*Work instruction*
Search the data for the string "range" and copy each line in which it appears.

*Records supplied*
··········
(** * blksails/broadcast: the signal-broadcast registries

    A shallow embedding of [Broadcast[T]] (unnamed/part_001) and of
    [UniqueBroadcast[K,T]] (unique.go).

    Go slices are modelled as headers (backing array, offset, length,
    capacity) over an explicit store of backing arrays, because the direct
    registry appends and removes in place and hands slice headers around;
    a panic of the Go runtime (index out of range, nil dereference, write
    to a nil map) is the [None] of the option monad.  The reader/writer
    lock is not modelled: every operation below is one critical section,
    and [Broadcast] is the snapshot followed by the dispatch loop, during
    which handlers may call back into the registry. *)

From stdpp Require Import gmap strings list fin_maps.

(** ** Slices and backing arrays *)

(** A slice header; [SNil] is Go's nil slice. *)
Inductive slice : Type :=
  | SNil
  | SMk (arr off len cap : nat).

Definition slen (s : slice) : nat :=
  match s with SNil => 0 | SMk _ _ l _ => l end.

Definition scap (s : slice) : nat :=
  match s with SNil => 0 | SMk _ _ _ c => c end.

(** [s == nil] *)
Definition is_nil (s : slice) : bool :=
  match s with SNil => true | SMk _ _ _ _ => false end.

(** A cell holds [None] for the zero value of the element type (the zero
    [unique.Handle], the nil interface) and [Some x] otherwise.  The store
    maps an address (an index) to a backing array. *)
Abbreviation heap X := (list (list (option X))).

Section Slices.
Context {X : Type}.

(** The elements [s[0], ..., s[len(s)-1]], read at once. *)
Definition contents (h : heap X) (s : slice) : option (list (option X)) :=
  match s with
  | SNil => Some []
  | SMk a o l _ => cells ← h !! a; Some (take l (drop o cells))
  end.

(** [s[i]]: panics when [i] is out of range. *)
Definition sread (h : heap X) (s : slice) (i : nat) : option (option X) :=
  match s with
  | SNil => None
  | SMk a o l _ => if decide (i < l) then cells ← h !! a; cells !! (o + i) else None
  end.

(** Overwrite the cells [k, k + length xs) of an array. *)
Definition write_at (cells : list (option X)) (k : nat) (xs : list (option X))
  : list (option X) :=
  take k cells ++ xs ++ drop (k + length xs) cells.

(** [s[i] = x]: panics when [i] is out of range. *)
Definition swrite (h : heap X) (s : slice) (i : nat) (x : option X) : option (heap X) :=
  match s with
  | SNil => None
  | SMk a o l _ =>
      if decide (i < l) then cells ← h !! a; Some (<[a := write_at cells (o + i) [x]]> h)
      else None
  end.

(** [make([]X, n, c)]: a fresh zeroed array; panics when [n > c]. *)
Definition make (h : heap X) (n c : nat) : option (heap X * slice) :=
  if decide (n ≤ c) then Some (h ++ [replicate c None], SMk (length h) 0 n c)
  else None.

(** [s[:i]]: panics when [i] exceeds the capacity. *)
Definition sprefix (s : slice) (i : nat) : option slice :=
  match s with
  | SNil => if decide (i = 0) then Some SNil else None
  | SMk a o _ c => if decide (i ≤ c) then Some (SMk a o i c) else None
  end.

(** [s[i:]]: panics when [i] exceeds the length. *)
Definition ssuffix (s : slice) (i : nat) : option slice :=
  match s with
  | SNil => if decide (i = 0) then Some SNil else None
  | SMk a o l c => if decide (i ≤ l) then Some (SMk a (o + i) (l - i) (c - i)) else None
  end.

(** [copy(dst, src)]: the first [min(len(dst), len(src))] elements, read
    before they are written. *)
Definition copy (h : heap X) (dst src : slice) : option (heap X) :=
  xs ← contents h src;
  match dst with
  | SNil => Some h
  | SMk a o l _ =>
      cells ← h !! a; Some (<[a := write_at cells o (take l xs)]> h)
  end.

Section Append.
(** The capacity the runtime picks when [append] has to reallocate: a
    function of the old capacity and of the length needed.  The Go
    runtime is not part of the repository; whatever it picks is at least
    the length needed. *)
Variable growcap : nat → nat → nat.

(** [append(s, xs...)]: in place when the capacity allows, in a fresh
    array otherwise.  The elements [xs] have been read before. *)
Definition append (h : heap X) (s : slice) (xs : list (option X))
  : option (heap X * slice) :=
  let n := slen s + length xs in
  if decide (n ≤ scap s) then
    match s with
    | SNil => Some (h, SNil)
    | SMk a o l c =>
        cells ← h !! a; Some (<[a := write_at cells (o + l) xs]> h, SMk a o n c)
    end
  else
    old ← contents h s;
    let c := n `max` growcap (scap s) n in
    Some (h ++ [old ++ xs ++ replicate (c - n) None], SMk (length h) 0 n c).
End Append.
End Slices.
··········
*Your response*
    a panic of the Go runtime (index out of range, nil dereference, write
(** [s[i]]: panics when [i] is out of range. *)
(** [s[i] = x]: panics when [i] is out of range. *)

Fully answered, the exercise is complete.